Establish routines and expectations: How are you setting yourself up for success? Define on and off times to best balance personal and professional obligations.
Establish times for physical exercise, quiet, and reflection. It is important you take care of yourself first.
Define your physical space: Where are you working? Do you need to make adjustments so you can more easily balance work/personal time? Do you have what you need? If not, what can you do to get it? Use tips for ergonomic best practices, exercises, and stretches.
Refine teaching and learning goals: Define the most important learning goals and focus on what you can reasonably help students accomplish by the end of the year.

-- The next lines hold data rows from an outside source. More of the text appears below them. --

(* ===== verification/GovernedStore.v ===== *)
(** * The governed trace store ([c3r/telemetry/governed_store.py])

    Source grants, trace admission, appending with a retention gate, purging a
    prefix behind a checkpoint, and verification.  The clock and the start and
    commit of a transaction are computations over the world [E]; file modes,
    pragmas, VACUUM and close are not modelled. *)

From Stdlib Require Import Lia ZArith Ascii String Sorted.
From stdpp Require Import base option strings gmap list.
From S2P Require Import Prelude PyStr PySort PyFloat FloatRepr Json Hash StateSchema PyTime TraceLedger LedgerAnchor.

Local Open Scope string_scope.

Definition RETENTION_DAYS : Z := 30.

Definition is_token_char (c : ascii) : bool :=
  is_digit c || in_range 65 90 c || in_range 97 122 c || existsb (Ascii.eqb c) ["_"; "."; ":"; "-"]%char.

(** [_TOKEN.fullmatch]. *)
Definition is_token (s : string) : bool :=
  Z.leb 1 (len s) && Z.leb (len s) 128 && str_forall is_token_char s.

Record SourceGrant : Type := mkGrant {
  gr_source_id : string; gr_owner : string; gr_task_ids : gset string; gr_rights_attested : bool }.

(** [SourceGrant.__post_init__]. *)
Definition make_grant (g : SourceGrant) : result SourceGrant :=
  if negb (gr_rights_attested g) || bool_decide (gr_task_ids g = ∅)
  then raise ValueError "source rights and task inventory must be attested"
  else if forallb is_token (gr_source_id g :: gr_owner g :: elements (gr_task_ids g))
  then Ok g
  else raise ValueError "source registry identifiers must be bounded tokens".

Definition unit_interval (x : float) : bool := isfinite x && fle fzero x && fle x fone.

Definition trace_identifiers (t : DecisionTrace) : list string :=
  [run_id t; access_level t; model_provider t; authority_result t] ++ candidate_ids t ++ artifact_refs t
  ++ match selected_action_id t with Some a => [a] | None => [] end.

(** [_validate_trace]. *)
Definition validate_trace (t : DecisionTrace) : result unit :=
  let fail := raise ValueError "trace failed redaction schema" in
  if negb (is_hash64 (state_hash t)) || existsb (fun s => negb (is_token s)) (trace_identifiers t) then fail
  else if negb (bool_decide (artifact_refs t = [])) then fail
  else if existsb (fun kv => negb (is_token (fst kv)) || bool_decide (snd kv = [])
                             || existsb (fun x => negb (unit_interval x)) (snd kv))
            (map_to_list (probabilities t)) then fail
  else if existsb (fun kv => negb (is_token (fst kv)) || negb (isfinite (snd kv)))
            (map_to_list (utility_quantiles t) ++ map_to_list (system_cost t)) then fail
  else if existsb (fun kv => flt (snd kv) fzero) (map_to_list (system_cost t)) then fail
  else if existsb (fun kv => negb (is_token (fst kv))
                             || match snd kv with
                                | SStr s => negb (is_token s)
                                | SBool _ => false
                                | SFloat x => negb (isfinite x)
                                end) (map_to_list (task_outcome t)) then fail
  else Ok tt.

(** ** The database *)

Record gov_row : Type := mkRow {
  gv_sequence : Z; gv_run_id : string; gv_collected_at : string; gv_record : LedgerRecord }.

(** [metadata], [records], the counter of [sqlite_sequence], [purge_audit]. *)
Record GovDb : Type := mkGovDb {
  gd_checkpoint : string; gd_last_collected : string; gd_rows : list gov_row; gd_sequence : option Z;
  gd_purges : list (string * Z * string) }.

(** The tables the constructor creates. *)
Definition fresh_store : GovDb := mkGovDb GENESIS_HASH "" [] None [].

(** [ORDER BY sequence]. *)
Definition ordered (rows : list gov_row) : list gov_row :=
  sorted_by (fun a b => Z.ltb (gv_sequence a) (gv_sequence b)) rows.

Definition records_of (db : GovDb) : list LedgerRecord := map gv_record (ordered (gd_rows db)).

Definition is_text (j : json) (s : string) : bool := match j with JStr t => String.eqb t s | _ => false end.

(** The [try] block of a row: its canonical text, or [None] for a column that
    differs from the payload. *)
Definition row_canonical (r : gov_row) : result (option string) :=
  decoded ← loads (canonical_json (gv_record r));
  canonical ← dumps canonical_options decoded;
  trace ← subscript decoded "trace";
  run ← subscript trace "run_id";
  if negb (is_text run (gv_run_id r)) then Ok None
  else
    collected ← subscript decoded "collected_at";
    if negb (is_text collected (gv_collected_at r)) then Ok None else Ok (Some canonical).

(** The loop of [_verified_head]. *)
Fixpoint verify_rows (previous : string) (rows : list gov_row) : result (option string) :=
  match rows with
  | [] => Ok (Some previous)
  | r :: rest =>
      let record := gv_record r in
      if negb (String.eqb (previous_hash record) previous) then Ok None
      else match row_canonical r with
      | Raise e => if caught_by [ValueError; TypeError; KeyError] (exn_class e) then Ok None else Raise e
      | Ok None => Ok None
      | Ok (Some canonical) =>
          if negb (String.eqb canonical (canonical_json record))
             || negb (String.eqb (hash_record (previous_hash record) (canonical_json record)) (record_hash record))
          then Ok None else verify_rows (record_hash record) rest
      end
  end.

(** [_verified_head]. *)
Definition verified_head (db : GovDb) : result (option (Z * string)) :=
  let rows := ordered (gd_rows db) in
  let sequence := default 0%Z (gd_sequence db) in
  match last rows with
  | Some r =>
      if negb (String.eqb (gv_collected_at r) (gd_last_collected db)) || negb (Z.eqb (gv_sequence r) sequence)
      then Ok None
      else head ← verify_rows (gd_checkpoint db) rows; Ok (option_map (fun h => (sequence, h)) head)
  | None => head ← verify_rows (gd_checkpoint db) rows; Ok (option_map (fun h => (sequence, h)) head)
  end.

Definition verify (db : GovDb) : result bool := head ← verified_head db; Ok (bool_decide (head <> None)).

(** The checks of [GovernedTraceStore.__init__] on its grants and on the file's tables. *)
Definition open_store (grants : list SourceGrant) (db : GovDb) : result (gmap string SourceGrant) :=
  if bool_decide (grants = []) || negb (bool_decide (NoDup (map gr_source_id grants)))
  then raise ValueError "unique approved sources are required"
  else
    ok ← verify db;
    if negb ok then raise ValueError "governed trace hash chain is invalid"
    else Ok (list_to_map (map (fun g => (gr_source_id g, g)) grants)).

Definition mem_text (s : string) (o : option SourceGrant) : bool :=
  match o with Some g => bool_decide (s ∈ gr_task_ids g) | None => false end.

(** [validate_task]. *)
Definition validate_task (grants : gmap string SourceGrant) (source_id task_id : string) : result unit :=
  raise_if (negb (mem_text task_id (grants !! source_id))) ValueError "unapproved source or task".

(** The document stored for a trace. *)
Definition governed_json (collected_at source_id task_id : string) (t : DecisionTrace) : json :=
  JObj [("collected_at", JStr collected_at); ("source_id", JStr source_id); ("task_id", JStr task_id);
        ("trace", trace_json t)].

(** [collected_at <= cutoff] on texts. *)
Definition not_later (cutoff : string) (r : gov_row) : bool := negb (str_ltb cutoff (gv_collected_at r)).

(** The sequence number AUTOINCREMENT gives. *)
Definition next_row (db : GovDb) : Z :=
  (1 + Z.max (default 0 (gd_sequence db)) (fold_right Z.max 0 (map gv_sequence (gd_rows db))))%Z.

Definition last_record_hash (db : GovDb) : string :=
  match last (ordered (gd_rows db)) with
  | Some r => record_hash (gv_record r)
  | None => gd_checkpoint db
  end.

(** The statements of [append] inside its transaction. *)
Definition append_row (run collected_at cutoff payload : string) (db : GovDb) : result (LedgerRecord * GovDb) :=
  _ ← raise_if (str_ltb collected_at (gd_last_collected db)) ValueError "trace clock moved backwards";
  _ ← raise_if (existsb (not_later cutoff) (gd_rows db)) ValueError
        "retention purge overdue; new collection is disabled";
  let record := chain_record (last_record_hash db) payload in
  if existsb (fun r => String.eqb (gv_run_id r) run) (gd_rows db)
  then raise SqliteError "UNIQUE constraint failed: records.run_id"
  else
    let n := next_row db in
    Ok (record, mkGovDb (gd_checkpoint db) collected_at
                  (gd_rows db ++ [mkRow n run collected_at record])%list (Some n) (gd_purges db)).

(** The statements of [purge_expired] inside its transaction. *)
Definition purge_rows (cutoff purged_at : string) (db : GovDb) : result (Z * GovDb) :=
  let expired := ordered (List.filter (not_later cutoff) (gd_rows db)) in
  match last expired with
  | None => Ok (0%Z, db)
  | Some r =>
      let checkpoint := record_hash (gv_record r) in
      Ok (lenZ expired,
          mkGovDb checkpoint (gd_last_collected db)
            (List.filter (fun x => negb (Z.leb (gv_sequence x) (gv_sequence r))) (gd_rows db))
            (gd_sequence db) (gd_purges db ++ [(purged_at, lenZ expired, checkpoint)])%list)
  end.

(** A block of statements on the tables. *)
Definition gov_exchange {E A} (f : GovDb -> result (A * GovDb)) : io (GovDb * E) A := fun '(db, e) =>
  match f db with Ok (a, db') => (Ok a, (db', e)) | Raise x => (Raise x, (db, e)) end.

Section store.
Context {E : Type} (clock : io E datetime) (start commit : io E unit) (grants : gmap string SourceGrant).

(** [_now]. *)
Definition utc_now : io E datetime :=
  now ← clock;
  if is_utc now then mret now else lift (raise ValueError "trace clock must return UTC").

Prioritize asking for support if you notice diminishing returns – or a sense of overwhelm – in your online from home efforts. Rethink, reapproach, and reach out to your supervisor, the Tech team, or whoever might bring a valued perspective!
Interrupt life online with plenty of offline engagement that makes you smile, expands your thinking, boosts your social connections, or gets you moving.Indulge your senses with a meal, exercise, a phone call, a book, etc.
Monitor communications from parents via ParentSquare/email. Set boundaries about how and when to respond: our policy of a 24-hour response is still in effect. If a parent is overstepping reach out for support from your division head and/or Shelly.
Remain mindful of your stresses or worry and reach out to a friend, division head, counselor, or Shelly if you need support.
Support your own emotional balance by creating ample time for reflection, physical activity, conversation, and play (yes, even adults). Your well-being affects how well we can serve ourselves and others.
Communicate questions/concerns with your supervisor so we can support you. PLEASE ask for help.
We are all in this together, and yet each person has a different perspective and set of circumstances they are managing. We need to do our work with the concept of equity, not equality. How we need to do things may be different and it is also important to remember that this holds true for families.
Practice gratitude by remembering what you can be grateful for and seeing how you can support others with random acts of kindness or other small actions.